-------- Records

(* ===== verification/Grid.v ===== *)
(** * The terminal grid: [src/src/protocol/grid.rs]

    The data of a screen ([CompactGrapheme], [LocalCellData], [GridState]) and of a frame update
    ([CellUpdate], [RowUpdate], [FrameUpdate]), and the two operations of the synchronisation
    protocol: [diff_from] compiles the update that turns a reference grid into the current one,
    [patch] applies an update to a grid. *)

From S2P Require Import Prelude Utf8.

Definition STYLE_BOLD : Z := Z.shiftl 1 0.
Definition STYLE_ITALIC : Z := Z.shiftl 1 1.
Definition STYLE_UNDERLINE : Z := Z.shiftl 1 2.
Definition STYLE_INVERSE : Z := Z.shiftl 1 3.

Record RgbColorUpdate := mkRgb { rgb_r : Z; rgb_g : Z; rgb_b : Z }.
#[export] Instance RgbColorUpdate_eq_dec : EqDecision RgbColorUpdate.
Proof. solve_decision. Defined.

(** At most 15 bytes of UTF-8 in a fixed buffer [cg_bytes] of 15 bytes, [cg_len] of them used. *)
Record CompactGrapheme := mkGrapheme { cg_bytes : list Z; cg_len : Z }.
#[export] Instance CompactGrapheme_eq_dec : EqDecision CompactGrapheme.
Proof. solve_decision. Defined.

(** The loop [while !s.is_char_boundary(len) { len -= 1 }]. *)
Fixpoint floor_boundary (s : str) (n : nat) : nat :=
  if is_char_boundary s n then n
  else match n with O => O | S n' => floor_boundary s n' end.

Definition CompactGrapheme_new (s : str) : CompactGrapheme :=
  let n := if decide (15 < length s)%nat then floor_boundary s 15 else length s in
  {| cg_bytes := take n s ++ replicate (15 - n) 0; cg_len := Z.of_nat n |}.

(** [as_str]: slicing past the 15-byte buffer panics. *)
Definition as_str (g : CompactGrapheme) : outcome str :=
  if decide (cg_len g ≤ len (cg_bytes g)) then Ok (take (Z.to_nat (cg_len g)) (cg_bytes g))
  else Panic.

Record LocalCellData := mkCell {
  graphemes : CompactGrapheme;
  fg : option RgbColorUpdate;
  bg : option RgbColorUpdate;
  style_flags : Z;
}.
#[export] Instance LocalCellData_eta : Eta LocalCellData := λ c,
  mkCell (graphemes c) (fg c) (bg c) (style_flags c).
#[export] Instance LocalCellData_eq_dec : EqDecision LocalCellData.
Proof. solve_decision. Defined.

Record CellUpdate := mkCellUpdate { cu_x : Z; cu_cell : LocalCellData }.
#[export] Instance CellUpdate_eq_dec : EqDecision CellUpdate.
Proof. solve_decision. Defined.

Record RowUpdate := mkRowUpdate { ru_y : Z; ru_cells : list CellUpdate; ru_is_wrapped : bool }.
#[export] Instance RowUpdate_eq_dec : EqDecision RowUpdate.
Proof. solve_decision. Defined.

Record FrameUpdate := mkFrameUpdate {
  fu_ref_seq : Z;
  fu_cols : Z;
  fu_rows : Z;
  fu_cursor_x : Z;
  fu_cursor_y : Z;
  fu_cursor_visible : bool;
  fu_row_updates : list RowUpdate;
  fu_is_echo_enabled : bool;
}.
#[export] Instance FrameUpdate_eta : Eta FrameUpdate := λ f,
  mkFrameUpdate (fu_ref_seq f) (fu_cols f) (fu_rows f) (fu_cursor_x f) (fu_cursor_y f)
    (fu_cursor_visible f) (fu_row_updates f) (fu_is_echo_enabled f).
#[export] Instance FrameUpdate_eq_dec : EqDecision FrameUpdate.
Proof. solve_decision. Defined.

Record GridState := mkGridState {
  gs_cols : Z;
  gs_rows : Z;
  gs_cursor_x : Z;
  gs_cursor_y : Z;
  gs_cursor_visible : bool;
  gs_cells : list LocalCellData;
  gs_row_wrapped : list bool;
}.
#[export] Instance GridState_eq_dec : EqDecision GridState.
Proof. solve_decision. Defined.
#[export] Instance GridState_eta : Eta GridState := λ g,
  mkGridState (gs_cols g) (gs_rows g) (gs_cursor_x g) (gs_cursor_y g) (gs_cursor_visible g)
    (gs_cells g) (gs_row_wrapped g).

(** The cell written wherever the code clears the screen: one space, no colour, no style. *)
Definition blank_cell : LocalCellData :=
  {| graphemes := CompactGrapheme_new [32]; fg := None; bg := None; style_flags := 0 |}.

(** ** [GridState::diff_from] *)

(** The reference state is used only when its dimensions are those of the current state. *)
Definition usable_ref (self : GridState) (ref_state : option GridState) : option GridState :=
  match ref_state with
  | Some r =>
    if decide (gs_cols r = gs_cols self ∧ gs_rows r = gs_rows self) then Some r else None
  | None => None
  end.

(** The inner loop over the columns of row [y]. The index is computed in [u16]. *)
Definition diff_cells (self : GridState) (use_ref : option GridState) (y : Z)
    : outcome (list CellUpdate) :=
  for_each (range (gs_cols self)) (λ cells x,
    let idx := y *₁₆ gs_cols self +₁₆ x in
    to_cell ← vec_get (gs_cells self) idx;
    from_cell ← match use_ref with
                | Some r => vec_get (gs_cells r) idx
                | None => Ok blank_cell
                end;
    if decide (to_cell ≠ from_cell)
    then Ok (cells ++ [{| cu_x := x; cu_cell := to_cell |}])
    else Ok cells) [].

Definition diff_from (self : GridState) (ref_state : option GridState) (ref_seq : Z)
    (is_echo_enabled : bool) : outcome FrameUpdate :=
  let use_ref := usable_ref self ref_state in
  row_updates ← for_each (range (gs_rows self)) (λ row_updates y,
    cells ← diff_cells self use_ref y;
    self_wrapped ← vec_get (gs_row_wrapped self) y;
    wrapping_changed ← match use_ref with
                       | Some r =>
                         ref_wrapped ← vec_get (gs_row_wrapped r) y;
                         Ok (negb (eqb self_wrapped ref_wrapped))
                       | None => Ok self_wrapped
                       end;
    if negb (bool_decide (cells = [])) || wrapping_changed
    then Ok (row_updates ++
               [{| ru_y := y; ru_cells := cells; ru_is_wrapped := self_wrapped |}])
    else Ok row_updates) [];
  Ok {| fu_ref_seq := ref_seq;
        fu_cols := gs_cols self;
        fu_rows := gs_rows self;
        fu_cursor_x := gs_cursor_x self;
        fu_cursor_y := gs_cursor_y self;
        fu_cursor_visible := gs_cursor_visible self;
        fu_row_updates := row_updates;
        fu_is_echo_enabled := is_echo_enabled |}.

(** ** [GridState::patch] *)

Definition patch_cell (y : Z) (cell_update : CellUpdate) : M GridState unit :=
  self ← get;
  let x := cu_x cell_update in
  if decide (gs_cols self ≤ x) then fail (CellOutOfBounds x (gs_cols self))
  else
    cells ← lift (vec_set (gs_cells self) (y * gs_cols self + x) (cu_cell cell_update));
    modify (λ self, self <| gs_cells := cells |>).

Definition patch_row (row_update : RowUpdate) : M GridState unit :=
  self ← get;
  let y := ru_y row_update in
  if decide (gs_rows self ≤ y) then fail (RowOutOfBounds y (gs_rows self))
  else
    row_wrapped ← lift (vec_set (gs_row_wrapped self) y (ru_is_wrapped row_update));
    modify (λ self, self <| gs_row_wrapped := row_wrapped |>) ;;
    for_each_m (ru_cells row_update) (patch_cell y).

(** A grid of other dimensions is replaced by a blank one of the update's dimensions. *)
Definition patch_resize (diff : FrameUpdate) (self : GridState) : GridState :=
  if decide (gs_cols self ≠ fu_cols diff ∨ gs_rows self ≠ fu_rows diff) then
    self <| gs_cols := fu_cols diff |>
         <| gs_rows := fu_rows diff |>
         <| gs_cells := vec blank_cell (fu_cols diff * fu_rows diff) |>
         <| gs_row_wrapped := vec false (fu_rows diff) |>
  else self.

Definition patch (diff : FrameUpdate) : M GridState unit :=
  modify (patch_resize diff) ;;
  for_each_m (fu_row_updates diff) patch_row ;;
  modify (λ self, self <| gs_cursor_x := fu_cursor_x diff |>
                       <| gs_cursor_y := fu_cursor_y diff |>
                       <| gs_cursor_visible := fu_cursor_visible diff |>).

Definition apply_diff (diff : FrameUpdate) : M GridState unit := patch diff.

(** The grid the client starts from when an update names no reference. *)
Definition blank_grid (cols rows : Z) : GridState :=
  {| gs_cols := cols; gs_rows := rows; gs_cursor_x := 0; gs_cursor_y := 0;
     gs_cursor_visible := false; gs_cells := vec blank_cell (cols * rows);
     gs_row_wrapped := vec false rows |}.

(** ** Well-formedness *)

Definition grid_wf (g : GridState) : Prop :=
  u16 (gs_cols g) ∧ u16 (gs_rows g) ∧
  len (gs_cells g) = gs_cols g * gs_rows g ∧ len (gs_row_wrapped g) = gs_rows g.

#[export] Instance grid_wf_dec g : Decision (grid_wf g).
Proof. unfold grid_wf. apply _. Defined.

(** Every cell index of the grid fits the [u16] arithmetic of [diff_from]. *)
Definition addressable (g : GridState) : Prop := gs_cols g * gs_rows g ≤ 2 ^ 16.

Definition same_dims (g h : GridState) : Prop := gs_cols g = gs_cols h ∧ gs_rows g = gs_rows h.

(** ** Specification of an update

    [frame_of base self] is the update that rewrites [base] into [self]: the cells that differ, in
    row-major order, grouped by row; a row is listed when a cell or its wrap flag changed. *)
Definition cell_diff (base self : GridState) (y x : Z) : option CellUpdate :=
  let i := Z.to_nat (y * gs_cols self + x) in
  to_cell ← gs_cells self !! i;
  from_cell ← gs_cells base !! i;
  if decide (to_cell ≠ from_cell) then Some {| cu_x := x; cu_cell := to_cell |} else None.

Definition row_diff (base self : GridState) (y : Z) : option RowUpdate :=
  let cells := omap (cell_diff base self y) (range (gs_cols self)) in
  self_wrapped ← gs_row_wrapped self !! Z.to_nat y;
  base_wrapped ← gs_row_wrapped base !! Z.to_nat y;
  if decide (cells ≠ [] ∨ self_wrapped ≠ base_wrapped)
  then Some {| ru_y := y; ru_cells := cells; ru_is_wrapped := self_wrapped |} else None.

Definition frame_of (base self : GridState) (ref_seq : Z) (is_echo_enabled : bool) : FrameUpdate :=
  {| fu_ref_seq := ref_seq;
     fu_cols := gs_cols self;
     fu_rows := gs_rows self;
     fu_cursor_x := gs_cursor_x self;
     fu_cursor_y := gs_cursor_y self;
     fu_cursor_visible := gs_cursor_visible self;
     fu_row_updates := omap (row_diff base self) (range (gs_rows self));
     fu_is_echo_enabled := is_echo_enabled |}.

(** What [diff_from] compares with. *)
Definition base_of (self : GridState) (ref_state : option GridState) : GridState :=
  default (blank_grid (gs_cols self) (gs_rows self)) (usable_ref self ref_state).

(** ** Lemmas *)

Lemma blank_grid_wf cols rows : u16 cols → u16 rows → grid_wf (blank_grid cols rows).
Proof.
  unfold grid_wf, fits. intros. simpl. rewrite !len_vec by lia. lia.
Qed.

Lemma base_of_wf self ref :
  grid_wf self → (∀ r, ref = Some r → grid_wf r) → grid_wf (base_of self ref).
Proof.
  intros Hwf Href. unfold base_of, usable_ref. destruct ref as [r|]; [case_decide|]; simpl.
  - by apply Href.
  - destruct Hwf as (?&?&_). by apply blank_grid_wf.
  - destruct Hwf as (?&?&_). by apply blank_grid_wf.
Qed.

Lemma base_of_dims self ref : same_dims (base_of self ref) self.
Proof.
  unfold base_of, usable_ref, same_dims. destruct ref as [r|]; [case_decide|]; done.
Qed.

Lemma cell_index_bound cols rows y x :
  0 ≤ x < cols → 0 ≤ y < rows → 0 ≤ y * cols + x < cols * rows.
Proof. nia. Qed.

Lemma cell_index_wrap cols rows y x :
  0 ≤ x < cols → 0 ≤ y < rows → cols * rows ≤ 2 ^ 16 → y *₁₆ cols +₁₆ x = y * cols + x.
Proof.
  intros Hx Hy Hle. pose proof (cell_index_bound cols rows y x Hx Hy).
  rewrite (wrap_small 16 (y * cols)) by (unfold fits; nia).
  apply wrap_small. unfold fits. lia.
Qed.

Lemma diff_cells_ok self ref y :
  grid_wf self → (∀ r, ref = Some r → grid_wf r) → addressable self → 0 ≤ y < gs_rows self →
  diff_cells self (usable_ref self ref) y =
  Ok (omap (cell_diff (base_of self ref) self y) (range (gs_cols self))).
Proof.
  intros Hwf Href Hadr Hy. unfold diff_cells.
  rewrite (for_each_push _ (cell_diff (base_of self ref) self y)); [done|].
  intros x acc Hx. apply elem_of_range in Hx.
  pose proof (base_of_wf self ref Hwf Href) as Hbwf.
  destruct (base_of_dims self ref) as [Hc Hr].
  destruct Hwf as (_ & _ & Hlen & _), Hbwf as (_ & _ & Hblen & _).
  rewrite (cell_index_wrap _ _ _ _ Hx Hy Hadr).
  pose proof (cell_index_bound _ _ _ _ Hx Hy) as Hi. unfold cell_diff.
  set (i := y * gs_cols self + x) in *.
  destruct (vec_get_Some (gs_cells self) i) as (a & Ha & ->); [lia|].
  destruct (vec_get_Some (gs_cells (base_of self ref)) i) as (b & Hb & Hb'); [congruence|].
  rewrite Ha, Hb. simpl.
  assert (match usable_ref self ref with
          | Some r => vec_get (gs_cells r) i
          | None => Ok blank_cell
          end = Ok b) as ->.
  { unfold base_of in Hb, Hb'. destruct (usable_ref self ref) as [r|]; [done|]. simpl in Hb.
    rewrite lookup_vec in Hb by lia. congruence. }
  simpl. case_decide; simpl; [done|]. by rewrite app_nil_r.
Qed.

----------------

In the data above, find the line that contains "Definition usable_ref (self" and the line that contains "then Ok (row_updates ++". Repeat exactly those lines and every line between them, and only those.

Your response »
Definition usable_ref (self : GridState) (ref_state : option GridState) : option GridState :=
  match ref_state with
  | Some r =>
    if decide (gs_cols r = gs_cols self ∧ gs_rows r = gs_rows self) then Some r else None
  | None => None
  end.

(** The inner loop over the columns of row [y]. The index is computed in [u16]. *)
Definition diff_cells (self : GridState) (use_ref : option GridState) (y : Z)
    : outcome (list CellUpdate) :=
  for_each (range (gs_cols self)) (λ cells x,
    let idx := y *₁₆ gs_cols self +₁₆ x in
    to_cell ← vec_get (gs_cells self) idx;
    from_cell ← match use_ref with
                | Some r => vec_get (gs_cells r) idx
                | None => Ok blank_cell
                end;
    if decide (to_cell ≠ from_cell)
    then Ok (cells ++ [{| cu_x := x; cu_cell := to_cell |}])
    else Ok cells) [].

Definition diff_from (self : GridState) (ref_state : option GridState) (ref_seq : Z)
    (is_echo_enabled : bool) : outcome FrameUpdate :=
  let use_ref := usable_ref self ref_state in
  row_updates ← for_each (range (gs_rows self)) (λ row_updates y,
    cells ← diff_cells self use_ref y;
    self_wrapped ← vec_get (gs_row_wrapped self) y;
    wrapping_changed ← match use_ref with
                       | Some r =>
                         ref_wrapped ← vec_get (gs_row_wrapped r) y;
                         Ok (negb (eqb self_wrapped ref_wrapped))
                       | None => Ok self_wrapped
                       end;
    if negb (bool_decide (cells = [])) || wrapping_changed
    then Ok (row_updates ++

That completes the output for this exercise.